En cette année 2021, la Compagnie des guides de Chamonix fête son bicentenaire. Comment raconter en images cette longue histoire, qui n’est pas seulement celle d’une institution mais aussi celle du métier de guide et des évolutions de l’alpinisme ? Le réalisateur Pierre Cadot s’y est attelé avec Thomas Guerrin, co-auteur du film. Encordés, 200 ans dans le regard des guides de Chamonix est programmé dans de nombreux festivals dont les Rencontres Ciné Montagne de Grenoble, le vendredi 5 novembre. Entretien avec Pierre Cadot.
Avec Thomas Guerrin, tu as créé il y a cinq ans la société Yucca Films, spécialisée dans les films outdoor. Pourquoi se lancer dans une grande fresque historique ?
Pierre Cadot : Je suis né et j’ai grandi à Chamonix. Thomas et moi sommes proches de beaucoup de guides (NDLR : Pierre a notamment réalisé La Montagne des cristalliers qui suit une équipe de guides dans les recoins secrets du massif du Mont-Blanc). On savait que l’anniversaire de la Compagnie approchait et qu’elle souhaitait faire un film sur son bicentenaire. Répondre à cette demande était donc un défi très stimulant ! En creusant le sujet, je l’ai trouvé vraiment intéressant. Après mes études de cinéma à Paris, je pensais faire des films d’auteur loin des montagnes (rires), finalement ma passion pour la montagne s’est liée à mon métier. Et je me suis dit que nous pouvions apporter un regard cinématographique sur cette histoire des guides.
Ce film est assurément le plus gros défi de réalisation auquel j’ai dû faire face. Pierre Cadot.
Est-ce difficile de travailler avec une institution comme la Compagnie des guides de Chamonix ?
Pierre Cadot : Ils nous ont fait confiance, nous n’avons eu aucune contrainte. Nous avons interviewé une quinzaine de guides de toutes les générations, nous avons eu accès à leurs archives, à celles des musées de la vallée et des spécialistes de la question.
Comment faire pour raconter 200 ans d’histoire en 52 minutes ?
Pierre Cadot : Eh bien on se stresse et on dort mal ! Ce film est assurément le plus gros défi de réalisation auquel j’ai dû faire face. J’ai lu tout ce que je pouvais sur le sujet. On s’est posé beaucoup de questions sur le plan et finalement on a fait très simple, en s’intéressant aux grands changements de regards des guides.

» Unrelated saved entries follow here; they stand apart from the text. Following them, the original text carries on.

Lemma source_apply_replacements_splice f reps :
  reps_ordered 0 (length (source_lines f)) reps →
  source_apply_replacements f reps =
    Some (mkSourceFile
      (fill_ending (preferred_ending f) <$>
        splice (λ t, mkLine t (Some (preferred_ending f))) 0 (source_lines f) reps)
      (preferred_ending f)).
Proof. intros H. unfold source_apply_replacements. by rewrite replace_source_lines_splice. Qed.

(** * The legacy mode never panics *)

Definition starts_le (a b : Replacement) : Prop := rep_start a ≤ rep_start b.

Lemma insert_by_start_sorted r l :
  StronglySorted starts_le l → StronglySorted starts_le (insert_by_start r l).
Proof.
  induction 1 as [|x l Hs IH Hx]; simpl; [by repeat constructor|].
  destruct (rep_start r <=? rep_start x) eqn:E; bool_props.
  - constructor; [by constructor|]. constructor; [done|]. eapply Forall_impl; [exact Hx|].
    unfold starts_le. intros y. lia.
  - constructor; [done|]. apply insert_by_start_Forall; [unfold starts_le; lia|done].
Qed.

Lemma sort_by_start_sorted l : StronglySorted starts_le (sort_by_start l).
Proof. induction l; simpl; [constructor|]. by apply insert_by_start_sorted. Qed.

Lemma remove_n_length {A} n i (l : list A) : i ≤ length l → i ≤ length (remove_n n i l).
Proof.
  revert l. induction n as [|n IH]; intros l Hi; simpl; [done|]. apply IH.
  destruct (i <? length l) eqn:E; [|done]. rewrite length_app, length_take. lia.
Qed.

Lemma apply_in_order_total ls reps :
  StronglySorted (flip starts_le) reps → Forall (λ r, rep_start r ≤ length ls) reps →
  is_Some (apply_in_order ls reps).
Proof.
  intros Hs. revert ls. induction Hs as [|r reps Hs IH Hr]; intros ls Hf; simpl; [eauto|].
  apply Forall_cons in Hf as [Hlen _]. pose proof (remove_n_length (rep_old_len r) _ _ Hlen) as Hl.
  rewrite insert_all_spec by done. simpl. apply IH.
  eapply Forall_impl; [exact Hr|]. unfold starts_le. simpl. intros x Hx.
  rewrite length_app, length_take. lia.
Qed.

Lemma StronglySorted_reverse {A} (R : relation A) l :
  StronglySorted R l → StronglySorted (flip R) (reverse l).
Proof.
  induction 1 as [|x l _ IH Hx]; [constructor|]. rewrite reverse_cons.
  apply StronglySorted_app_2; [|done|by repeat constructor].
  intros a b Ha Hb. apply list_elem_of_singleton in Hb as ->. unfold flip.
  rewrite Forall_forall in Hx. apply Hx. by rewrite <- elem_of_reverse.
Qed.

Lemma chunk_replacements_lf ls path li chunk :
  li ≤ length ls →
  ∃ r, chunk_replacements ls path li chunk NormalizeToLf = Some r ∧
    ∀ reps li', r = Ok (reps, li') →
      li' ≤ length ls ∧ Forall (λ r, rep_start r ≤ length ls) reps.
Proof.
  intros Hli. unfold chunk_replacements.
  destruct (seek_context _ _ _ _ _) as [li1|e] eqn:Hctx; [|by eexists].
  pose proof (seek_context_bounds _ _ _ _ _ _ Hli Hctx) as [? ?].
  destruct (is_empty (old_lines chunk)).
  { eexists. split; [done|]. intros reps li' [= <- <-]. split; [done|].
    apply Forall_singleton. unfold rep_start. simpl. case_match; lia. }
  destruct (locate_chunk _ _ _ _) as [[[i pattern] new_slice]|] eqn:Hloc; [|by eexists].
  apply locate_chunk_bounds in Hloc as (Hi & _); [|done]. simpl.
  eexists. split; [done|]. intros ? ? [= <- <-]. split; [lia|].
  apply Forall_singleton. unfold rep_start. simpl. lia.
Qed.

Lemma collect_replacements_lf ls path li chunks :
  li ≤ length ls →
  ∃ r, collect_replacements ls path li chunks NormalizeToLf = Some r ∧
    ∀ reps, r = Ok reps → Forall (λ r, rep_start r ≤ length ls) reps.
Proof.
  revert li. induction chunks as [|c chunks IH]; intros li Hli; simpl.
  { eexists. split; [done|]. by intros ? [= <-]. }
  destruct (chunk_replacements_lf ls path li c Hli) as (r & -> & Hr). simpl.
  destruct r as [[reps li']|e]; [|by eexists]. destruct (Hr _ _ eq_refl) as (Hli' & Hf).
  destruct (IH li' Hli') as (r2 & -> & Hr2). simpl. eexists. split; [done|].
  intros all. destruct r2 as [more|e]; intros [= <-]. apply Forall_app. auto.
Qed.

Lemma derive_lf_total path contents chunks :
  is_Some (derive_new_contents path contents chunks NormalizeToLf).
Proof.
  unfold derive_new_contents, compute_replacements. set (ls := original_lines_lf contents).
  destruct (collect_replacements_lf ls path 0 chunks) as (r & -> & Hr); [lia|]. simpl.
  destruct r as [reps|e]; simpl; [|eauto].
  destruct (apply_in_order_total ls (reverse (sort_by_start reps))) as [ls' Hls'].
  - apply StronglySorted_reverse, sort_by_start_sorted.
  - apply Forall_reverse, sort_by_start_Forall. by apply Hr.
  - unfold apply_replacements. rewrite Hls'. simpl. eauto.
Qed.

(** * Updating an exact match *)

Lemma matches_exact pre old post : matches_at 0 (pre ++ old ++ post) old (length pre).
Proof.
  split; [rewrite !length_app; lia|]. by rewrite drop_app_length, take_app_length.
Qed.

Lemma seek_exact pre old post m :
  old ≠ [] → (∀ j, j < length pre → ¬ matches_at 0 (pre ++ old ++ post) old j) →
  seek_sequence (pre ++ old ++ post) old 0 false m = Some (length pre).
Proof.
  intros Hne Hfirst. pose proof (seek_sequence_best (pre ++ old ++ post) old 0 false m Hne) as Hb.
  pose proof (matches_exact pre old post) as Hm. unfold search_start in Hb. simpl in Hb.
  destruct (seek_sequence _ _ _ _ _) as [i|].
  - destruct Hb as (k & _ & _ & Hk & Hmin & Hstrict).
    destruct k as [|k]; [|by destruct (Hstrict 0 (length pre)); [lia|lia|]].
    f_equal. pose proof (Hmin (length pre) ltac:(lia) Hm).
    destruct (decide (i < length pre)); [by destruct (Hfirst i)|lia].
  - by destruct (Hb 0 (length pre)); [lia|].
Qed.

Lemma context_splice old new s o n idx reps p mid post :
  o ≤ length old → n ≤ length new → context_indices_ok old new o n idx →
  context_replacements old new s o n idx = Some reps →
  p + length mid = s + o →
  splice id p (mid ++ drop o old ++ post) reps = mid ++ drop n new ++ post.
Proof.
  revert o n reps p mid. induction idx as [|[i j] idx IH]; intros o n reps p mid Ho Hn Hidx Hreps Hp.
  - simpl in Hreps. rewrite usize_sub_Some, slice_Some in Hreps by lia.
    destruct (negb (o =? length old) || negb (n =? length new)) eqn:E; injection Hreps as <-.
    + simpl. unfold rep_end, rep_start, rep_old_len, rep_new. simpl.
      rewrite list_fmap_id, take_app_length' by lia. f_equal.
      rewrite take_ge by (rewrite length_drop; lia). f_equal.
      rewrite (assoc_L (++)), drop_app_length' by (rewrite length_app, length_drop; lia). done.
    + bool_props. subst. simpl. by rewrite !drop_all.
  - destruct Hidx as (Hoi & Hnj & (c & Hi & Hj) & Hidx).
    pose proof (lookup_lt_Some _ _ _ Hi). pose proof (lookup_lt_Some _ _ _ Hj).
    cbn [context_replacements] in Hreps.
    rewrite (proj2 (orb_false_iff _ _)) in Hreps by (split; apply Nat.leb_gt; lia).
    rewrite (usize_sub_Some i o), (slice_Some new n j) in Hreps by lia.
    destruct (context_replacements old new s (S i) (S j) idx) as [more|] eqn:Hmore;
      [|by destruct (negb (o =? i) || negb (n =? j))].
    destruct (negb (o =? i) || negb (n =? j)) eqn:E; injection Hreps as <-.
    + cbn [splice app]. unfold rep_end, rep_start, rep_old_len, rep_new. simpl.
      rewrite list_fmap_id, take_app_length' by lia. f_equal.
      assert (drop (s + o + (i - o) - p) (mid ++ drop o old ++ post)
        = [c] ++ drop (S i) old ++ post) as ->.
      { rewrite drop_app_ge by lia. replace (_ - p - length mid) with (i - o) by lia.
        rewrite drop_app_le by (rewrite length_drop; lia). rewrite drop_drop.
        replace (o + (i - o)) with i by lia. by rewrite (drop_S _ _ _ Hi). }
      rewrite (IH (S i) (S j) more) by (simpl; lia || done).
      rewrite <- (take_drop (j - n) (drop n new)) at 2. rewrite drop_drop.
      replace (n + (j - n)) with j by lia. rewrite (drop_S _ _ _ Hj). by rewrite <- (assoc_L (++)).
    + bool_props. subst i j. simpl app. rewrite (drop_S _ _ _ Hi), (drop_S _ _ _ Hj).
      change ((c :: ?x) ++ ?y) with ([c] ++ x ++ y).
      rewrite !(assoc_L (++) mid [c]). apply (IH (S o) (S n)); try lia; try done.
      rewrite length_app. simpl. lia.
Qed.

Lemma sort_by_start_id lo hi reps : reps_ordered lo hi reps → sort_by_start reps = reps.
Proof.
  revert lo. induction reps as [|r reps IH]; intros lo; simpl; [done|]. intros [Hlo H].
  rewrite (IH _ H). destruct reps as [|x reps]; [done|]. simpl in *.
  destruct H as [H _]. unfold rep_end in H. by rewrite (proj2 (Nat.leb_le _ _)) by lia.
Qed.

Lemma compute_exact_chunk pre post chunk path m :
  old_lines chunk ≠ [] → change_context chunk = None → is_end_of_file chunk = false →
  chunk_ok chunk →
  (∀ j, j < length pre → ¬ matches_at 0 (pre ++ old_lines chunk ++ post) (old_lines chunk) j) →
  ∃ reps, compute_replacements (pre ++ old_lines chunk ++ post) path [chunk] m = Some (Ok reps)
    ∧ reps_ordered 0 (length (pre ++ old_lines chunk ++ post)) reps
    ∧ splice id 0 (pre ++ old_lines chunk ++ post) reps = pre ++ new_lines chunk ++ post.
Proof.
  intros Hne Hctx Heof Hok Hfirst. set (ls := pre ++ old_lines chunk ++ post).
  unfold compute_replacements. cbn [collect_replacements].
  unfold chunk_replacements, seek_context, locate_chunk. rewrite Hctx, Heof.
  assert (seek_sequence ls (old_lines chunk) 0 false m = Some (length pre)) as ->
    by (by apply seek_exact).
  destruct (is_empty (old_lines chunk)) eqn:E; [by destruct (old_lines chunk)|].
  assert (length pre + length (old_lines chunk) ≤ length ls) as Hlen
    by (unfold ls; rewrite !length_app; lia).
  destruct m.
  - simpl. eexists. split; [done|]. split.
    + simpl. unfold rep_end, rep_start, rep_old_len. simpl. lia.
    + simpl. unfold rep_end, rep_start, rep_old_len, rep_new. simpl.
      rewrite list_fmap_id, !Nat.sub_0_r. unfold ls.
      rewrite take_app_length, (assoc_L (++) pre (old_lines chunk) post).
      by rewrite drop_app_length' by (by rewrite length_app).
  - destruct (context_replacements_ordered (old_lines chunk) (new_lines chunk) (length pre) 0 0
      (context_line_indices chunk)) as (reps & Hreps & Hord);
      [lia|lia|by eapply context_indices_increasing|].
    rewrite Hreps. simpl. rewrite app_nil_r, (sort_by_start_id _ _ _ Hord).
    eexists. split; [done|]. split; [eapply reps_ordered_weaken, Hord; lia|].
    pose proof (context_splice (old_lines chunk) (new_lines chunk) (length pre) 0 0
      (context_line_indices chunk) reps 0 pre post) as Hs.
    rewrite !drop_0 in Hs. apply Hs; [lia|lia|done|done|lia].
Qed.

(** * The claims *)

(** Both ways of applying replacements implement the same reference: on
    replacements that are in order, disjoint and in range, the in-place routine
    of the legacy mode computes [splice] without panicking, and the one that
    keeps line endings yields a file whose line texts are that same [splice]. *)
Theorem apply_replacements_refine_splice (ls : list str) (reps : list Replacement)
    (f : SourceFile) :
  reps_ordered 0 (length ls) reps → line_texts f = ls →
  apply_replacements ls reps = Some (splice id 0 ls reps) ∧
  ∃ f', source_apply_replacements f reps = Some f' ∧ line_texts f' = splice id 0 ls reps.
Proof.
  intros Hord <-. split; [by apply apply_replacements_splice|].
  rewrite source_apply_replacements_splice by (by unfold line_texts in Hord; rewrite length_fmap in Hord).
  eexists. split; [done|]. unfold line_texts. cbn [source_lines].
  by rewrite fill_ending_text, splice_text.
Qed.

Lemma apply_replacements_refine_splice_witness :
  apply_replacements [lit "a"; lit "b"; lit "c"] [(0, 1, [lit "x"; lit "y"]); (2, 1, [])]
  = Some [lit "x"; lit "y"; lit "b"].
Proof.
  apply (apply_replacements_refine_splice [lit "a"; lit "b"; lit "c"]
    [(0, 1, [lit "x"; lit "y"]); (2, 1, [])]
    (parse_source_file (lit "a" ++ [LF] ++ lit "b" ++ [CR; LF] ++ lit "c"))); [|reflexivity].
  repeat split; vm_compute; lia.
Defined.

(** Updating a file never panics: no index, slice or unsigned subtraction goes out
    of range, whatever the file holds and whichever mode is selected. *)
Lemma derive_new_contents_total (name contents : str) (chunks : list UpdateFileChunk)
    (m : ApplyPatchFileUpdateMode) :
  Forall chunk_complete chunks → is_Some (derive_new_contents name contents chunks m).
Proof.
  intros Hchunks. destruct m; [apply derive_lf_total|].
  assert (Forall chunk_ok chunks) as Hok by (eapply Forall_impl; [done|]; by intros ? [? _]).
  unfold derive_new_contents. set (f := parse_source_file contents).
  destruct (compute_replacements_preserve (line_texts f) name chunks Hok) as (r & -> & Hr). simpl.
  destruct r as [reps|e]; [|eauto]. specialize (Hr _ eq_refl).
  rewrite source_apply_replacements_splice; [simpl; eauto|].
  unfold line_texts in Hr. by rewrite length_fmap in Hr.
Qed.

(** Reading a file into [SourceFile] and writing it back is the identity on
    every text, whatever mix of line endings it has. *)
Theorem source_file_roundtrip (contents : str) :
  into_contents (parse_source_file contents) = contents.
Proof. apply (parse_source_lines_contents [] contents). Qed.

À la fin du XVIIIe siècle, Jacques Balmat découvre que les montagnes ne sont pas maudites et c’est ce qui ouvre la voie à la première ascension du mont Blanc. À chaque époque, on a mis en avant les guides incontournables et les changements dans leur métier, y compris aujourd’hui avec les défis du réchauffement climatique ou de la surfréquentation auxquels ils doivent faire face. On souhaitait aussi avoir une double trame narrative entre tradition et modernité, entre film historique et film contemplatif. On a donc filmé le guide Damien Marchini et sa cliente dans leur ascension du mont Blanc par Bionassay. Les deux trames se rejoignent au sommet.
Mon but a été de faire un film universel qui ne parle pas qu’aux Chamoniards.
Vous avez eu recours à des images d’animation pour certaines parties historiques, pourquoi ce choix ?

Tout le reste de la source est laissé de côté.